In light of the above, it is an object of the present invention to provide devices suitable for transmuting fissile and non-fissile transuranics to achieve relatively high destruction levels without requiring multiple reprocessing steps. It is another object of the present invention to provide systems and methods for efficiently transmuting fissile and non-fissile transuranics with thermal neutrons. It is yet another object of the present invention to provide systems and methods for efficiently transmuting fissile and non-fissile transuranics which use neutrons released during the fission of fissile transuranics to transmute the non-fissile transuranics.

SUMMARY OF THE INVENTION

In accordance with the present invention, a system and method for transmuting spent fuel (i.e. radioactive waste) from a nuclear reactor, such as a Light Water Reactor, includes the step of separating the waste into components. For the present invention, a conventional UREX process can be used to separate the spent fuel into components that include a Uranium component, a fission products component, a driver fuel component and a transmutation fuel component. After the separation, the driver fuel and transmutation fuel components are placed in a reactor with a thermal neutron spectrum for transmutation into less hazardous materials. On the other hand, the Uranium component is relatively non-radioactive and can be disposed of without transmutation. Also, the fission products may be transmuted into short-lived, non-toxic forms in commercial thermal reactors.

The driver fuel, which includes fissile materials such as Plutonium 239 , is used to initiate a critical, self-sustaining, thermal-neutron fission reaction in the first reactor.
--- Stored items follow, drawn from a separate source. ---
Lemma with_coord_ok server net token c : server <> ""%string -> Config.Config.IdentityPath (Config.Config.Node c) <> ""%string ->
  (Config.Config.RelayAddr (Config.Config.Coord c) <> ""%string -> is_Some (Config.Config.relay_key c)) ->
  Forall (fun p => Config.Config.pc_Ed25519Public p <> ""%string /\ Config.Config.pc_X25519Public p <> ""%string /\ Config.Config.pc_VPNAddr p <> ""%string) (Config.Config.Peers c) ->
  (Config.Config.NetworkID (Config.Config.Node c) = ""%string -> String.length (Scan.TrimSpace net) = 32%nat) ->
  (Config.Config.NetworkID (Config.Config.Node c) <> ""%string -> String.length (Scan.TrimSpace (Config.Config.NetworkID (Config.Config.Node c))) = 32%nat) ->
  Config.Config.Validate (with_coord server net token c) = Ok tt.
Proof.
  intros Hs Hi Hr Hp Hn Hn'. apply Config.Config.Validate_iff. split; try done. unfold Config.Config.network_id. cbn [with_coord Config.Config.Node Config.Config.Coord Config.Config.c_NetworkID].
  destruct (String.eqb_spec (Config.Config.NetworkID (Config.Config.Node c)) ""%string); auto.
Qed.

(** Logging in is enough to start.  On a machine without a configuration, or with
    a valid one, [veld login] with a server, a network ID of 32 characters and a token
    writes a configuration that only its owner and group may read; reading it back
    gives these credentials and leaves the rest as it was, and [veld up] starts the
    daemon with it. *)
Theorem login_then_up m exchange server net flag token cfgFlag path sock fs old :
  m_readable m = true -> m_io m = all_fine -> getConfigPath (m_home m) cfgFlag = Ok path ->
  loadConfigOrNew (m_home m) true fs path = Ok old ->
  server <> ""%string -> String.length (Scan.TrimSpace net) = 32%nat -> resolveToken (m_input m) (m_env m) flag = Ok token -> token <> ""%string ->
  let cfg := with_coord server net token old in
  exists f, runLogin m exchange server net flag cfgFlag fs = (<[path := f]> fs, Ok tt) /\ Z.land (f_perm f) 7 = 0 /\
    loadConfig (m_home m) true (<[path := f]> fs) cfgFlag = Ok cfg /\ runUp m None true sock cfgFlag (<[path := f]> fs) = UForeground cfg.
Proof.
  intros Hrd Hio Hpath Hold Hs Hn Ht Hte cfg. destruct (writeConfig_fine path cfg fs) as (f & Ew & Ed & Hperm). exists f.
  destruct (getConfigPath_spec _ _ _ Hpath) as [Hp0 Hpp]. assert (Config.Config.Validate cfg = Ok tt) as Hv.
  { unfold loadConfigOrNew in Hold. rewrite Hpp in Hold. cbn [result_bind] in Hold. destruct (Config.Config.LoadFile _ _) as [c|e] eqn:El.
    - injection Hold as ->. unfold Config.Config.LoadFile in El. destruct (config_file true fs path); [|done]. unfold Config.Config.ParseConfig in El.
      destruct (toml_decode s) as [c|]; [|done]. destruct (Config.Config.Validate c) as [[]|] eqn:Ev; [|done]. injection El as ->. apply Config.Config.Validate_iff in Ev as [Ci _ Cn Cr Cp].
      apply with_coord_ok; try done. intros Hne. unfold Config.Config.network_id in Cn. by destruct (String.eqb_spec (Config.Config.NetworkID (Config.Config.Node old)) ""%string).
    - case_bool_decide; [|done]. injection Hold as <-. apply with_coord_ok; try done. by apply (Join_nonempty _ "identity.json"%string); [right; left|]. }
  assert (forall h, getConfigPath h cfgFlag = Ok path -> loadConfig h true (<[path := f]> fs) cfgFlag = Ok cfg) as Hl.
  { intros h Hh. unfold loadConfig. rewrite Hh. cbn [result_bind]. unfold config_file. rewrite lookup_insert_eq. unfold Config.Config.LoadFile, Config.Config.ParseConfig. by rewrite Ed, Hv. }
  split_and!; [|done|by apply Hl|].
  - unfold runLogin. rewrite Hpath. destruct (String.eqb_spec server ""%string); [done|]. cbn [negb]. rewrite Ht. destruct (String.eqb_spec token ""%string); [done|].
    unfold saveCredentials. by rewrite Hrd, Hold, Hio.
  - unfold runUp. rewrite Hrd, (Hl _ Hpath). cbn [cfg with_coord Config.Config.Coord Config.Config.Addr Config.Config.Token].
    destruct (String.eqb_spec token ""%string); [done|]. by rewrite andb_false_r.
Qed.

(** A first [veld join] without a network ID locks the command line out.  The
    network ID is not inferred from the token; the configuration is written without one,
    and every later [join], [login] and [up] refuses to read it. *)
Theorem join_locks_out m server arg token cfgFlag path fs :
  m_readable m = true -> m_io m = all_fine -> getConfigPath (m_home m) cfgFlag = Ok path -> fs !! path = None ->
  resolveToken (m_input m) (m_env m) arg = Ok token ->
  exists f, runJoin m server "" arg cfgFlag fs = (<[path := f]> fs, Ok tt) /\
    let fs' := <[path := f]> fs in
    (forall net arg' t', resolveToken (m_input m) (m_env m) arg' = Ok t' -> runJoin m server net arg' cfgFlag fs' = (fs', Err (CfgError Config.Config.BadNetworkID))) /\
    (forall exchange srv net flag t', srv <> ""%string -> resolveToken (m_input m) (m_env m) flag = Ok t' -> t' <> ""%string ->
       runLogin m exchange srv net flag cfgFlag fs' = (fs', Err (CfgError Config.Config.BadNetworkID))) /\
    (forall fg sock, runUp m None fg sock cfgFlag fs' = UFailed (CfgError Config.Config.BadNetworkID)).
Proof.
  intros Hrd Hio Hpath Hno Ht. destruct (getConfigPath_spec _ _ _ Hpath) as [Hp0 Hpp].
  assert (loadConfigOrNew (m_home m) true fs path = Ok (new_config path)) as Hnew.
  { unfold loadConfigOrNew. rewrite Hpp. cbn [result_bind]. unfold config_file. rewrite Hno. cbn [Config.Config.LoadFile]. by rewrite bool_decide_eq_true_2. }
  set (cfg := with_coord (if String.eqb server "" then DefaultCoordAddr else server) "" token (new_config path)).
  destruct (writeConfig_fine path cfg fs) as (f & Ew & Ed & _). exists f.
  assert (Config.Config.Validate cfg = Err Config.Config.BadNetworkID) as Hv.
  { unfold Config.Config.Validate. cbn [cfg with_coord new_config Config.Config.Node Config.Config.Coord Config.Config.IdentityPath Config.Config.Addr].
    destruct (String.eqb_spec (Join [Dir path; "identity.json"]%string) ""%string) as [E|_]; [exfalso; revert E; by apply (Join_nonempty _ "identity.json"%string); [right; left|]|].
    assert (String.eqb (if String.eqb server "" then DefaultCoordAddr else server) "" = false) as ->; [by destruct (String.eqb_spec server ""%string) as [|]; [|apply String.eqb_neq]|].
    done. }
  assert (Config.Config.LoadFile toml_decode (config_file true (<[path := f]> fs) path) = Err Config.Config.BadNetworkID) as Hl.
  { unfold config_file. rewrite lookup_insert_eq. unfold Config.Config.LoadFile, Config.Config.ParseConfig. by rewrite Ed, Hv. }
  assert (loadConfigOrNew (m_home m) true (<[path := f]> fs) path = Err (CfgError Config.Config.BadNetworkID)) as Hbad.
  { unfold loadConfigOrNew. rewrite Hpp. cbn [result_bind]. rewrite Hl. rewrite bool_decide_eq_false_2; [done|]. by rewrite lookup_insert_eq. }
  split; [|split_and!].
  - unfold runJoin. rewrite Ht, Hpath, Hrd, Hnew, Hio. exact Ew.
  - intros net arg' t' Ht'. unfold runJoin. by rewrite Ht', Hpath, Hrd, Hbad.
  - intros exchange srv net flag t' Hs Ht' Hne. unfold runLogin. rewrite Hpath. destruct (String.eqb_spec srv ""%string); [done|]. cbn [negb]. rewrite Ht'.
    destruct (String.eqb_spec t' ""%string); [done|]. unfold saveCredentials. by rewrite Hrd, Hbad.
  - intros fg sock. unfold runUp, loadConfig. rewrite Hrd, Hpath. cbn [result_bind]. rewrite Hl. rewrite bool_decide_eq_false_2; [done|]. by rewrite lookup_insert_eq.
Qed.
End Commands.

(** ** Forgetting a pin while the daemon runs *)
Section Forget.
Variable sha256 : list Z -> list Z.
Variable iter : gmap string Tofu.Tofu.pinValue -> list (string * Tofu.Tofu.pinValue).
Hypothesis sha256_ok : forall x, bytes_ok (sha256 x) /\ length (sha256 x) = 32%nat.
Hypothesis iter_perm : forall m, iter m ≡ₚ map_to_list m.
Abbreviation Check := (Tofu.Tofu.Check sha256 iter).
Abbreviation key pub := (Tofu.Tofu.pubKeyString pub).

Lemma seen_by_ok doc s : Tofu.Tofu.store_ok sha256 s -> Tofu.Tofu.store_ok sha256 (seen_by doc s).
Proof. by apply Tofu.Tofu.store_ok_ext. Qed.
Lemma held_seen_by doc s k : Tofu.Tofu.held (seen_by doc s) k = Tofu.Tofu.held s k.
Proof. done. Qed.

Lemma refused io a pub k s : Tofu.Tofu.store_ok sha256 s -> Tofu.Tofu.key_ok pub -> k <> key pub -> a ∈ Tofu.Tofu.held s k ->
  Check io a pub s = (s, Err Tofu.Tofu.ErrFingerprintMismatch).
Proof. intros Hs Hp Hne Ha. destruct (Tofu.Tofu.Check_step sha256 iter io a pub s Hs Hp) as [[_ E]|[Hno _]]; [done|]. destruct Hno. eauto. Qed.

(** The command line forgets the pin of an address: what is on disk then would let the
    new key in. *)
Lemma forget_on_disk io a k pub s : Tofu.Tofu.store_ok sha256 s -> Tofu.Tofu.file s = Some (Tofu.Tofu.doc_of iter (Tofu.Tofu.pins s)) ->
  a ∈ Tofu.Tofu.held s k -> Tofu.Tofu.key_ok pub -> is_Some (ParseAddr a) ->
  exists doc s2, runTofuForget iter true true a (Tofu.Tofu.file s) = (doc, Ok tt) /\ Tofu.Tofu.New iter true io doc = Some s2 /\ (Check true a pub s2).2 = Ok tt.
Proof using sha256_ok iter_perm.
  intros Hs Hf Ha Hp [x Hx]. destruct (Tofu.Tofu.reload sha256 iter sha256_ok iter_perm true s Hs) as (sc & En & Ep & Ev & _).
  unfold runTofuForget, openTofuStore. rewrite Hx, Hf, En. assert (Tofu.Tofu.store_ok sha256 sc) as Hsc by (apply (Tofu.Tofu.store_ok_ext sha256 s); congruence).
  unfold Tofu.Tofu.held in Ha. destruct (Tofu.Tofu.pins s !! k) as [v|] eqn:Ek; [|by apply not_elem_of_nil in Ha]. rewrite <- Ep in Ek.
  assert (Tofu.Tofu.vpnToPub sc !! a = Some k) as Eo by (apply (Tofu.Tofu.so_vpn sha256 sc Hsc); eauto).
  pose proof (Tofu.Tofu.pk_key _ _ _ (Tofu.Tofu.so_pin sha256 sc Hsc _ _ Ek)) as Ekey. unfold Tofu.Tofu.ForgetByVPNAddr. rewrite Eo, Ek. cbn [Tofu.Tofu.save].
  assert (Tofu.Tofu.store_ok sha256 (Tofu.Tofu.unpin v sc)) as Hu by (apply Tofu.Tofu.store_ok_unpin; [done|by rewrite Ekey]).
  destruct (Tofu.Tofu.reload sha256 iter sha256_ok iter_perm io _ Hu) as (s2 & En2 & Ep2 & Ev2 & _). do 2 eexists. split; [done|]. split; [exact En2|].
  assert (Tofu.Tofu.store_ok sha256 s2) as Hs2 by (by apply (Tofu.Tofu.store_ok_ext sha256 (Tofu.Tofu.unpin v sc))).
  destruct (Tofu.Tofu.Check_step sha256 iter true a pub s2 Hs2 Hp) as [[(k' & _ & Hk') _]|[_ [[-> _]|(s3 & -> & _)]]]; [|done..]. exfalso.
  unfold Tofu.Tofu.held in Hk'. rewrite Ep2 in Hk'. cbn [Tofu.Tofu.unpin Tofu.Tofu.pins] in Hk'. rewrite Ekey in Hk'. destruct (decide (k' = k)) as [->|Hne].
  - rewrite lookup_delete_eq in Hk'. by apply not_elem_of_nil in Hk'.
  - rewrite lookup_delete_ne in Hk' by done. destruct (Tofu.Tofu.pins sc !! k') as [v'|] eqn:Ek'; [|by apply not_elem_of_nil in Hk'].
    by apply Hne, (Tofu.Tofu.reserved_unique sha256 sc k' k v' v a).
Qed.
The transmutation fuel, which includes non-fissile materials, such as certain isotopes of Americium, Plutonium, Neptunium and Curium, is transmuted by the neutrons released during fission of the driver fuel. The transmutation fuel also provides stable reactivity feedback and makes an important contribution to ensure that the reactor is passively safe. The system is designed to promote fission of the driver fuel and reduce excessive neutron capture by the driver fuel. More specifically, the system is designed to minimize exposure of the driver fuel to thermal neutrons within an energy band wherein the driver fuel has a relatively high neutron capture cross-section and a relatively low fission cross-section. In one implementation, the driver fuel is formed into spherical particles having a relatively large diameter (e.g. approximately 300 μm) to minimize neutron capture by the so called self-shielding effect.

The transmutation fuel is formed into relatively small, substantially spherical particles having a diameter of approximately 150 μm in diameter (or diluted 250 μm particles) to maximize exposure of the small amount of the transmutation fuel to epithermal neutrons (i.e. thermal neutrons at the high energy end of the thermal neutron energy spectrum). These neutrons interact with the transmutation fuel atoms in the so-called resonance epithermal region and destroy them in a capture-followed-by-fission sequence. Additionally, the particles are placed in graphite blocks which moderate neutrons from the fission reaction. A relatively high ratio of graphite mass to driver fuel mass is used in the first reactor to slow down neutrons to the desired energy levels that promote fission over capture in the driver fuel.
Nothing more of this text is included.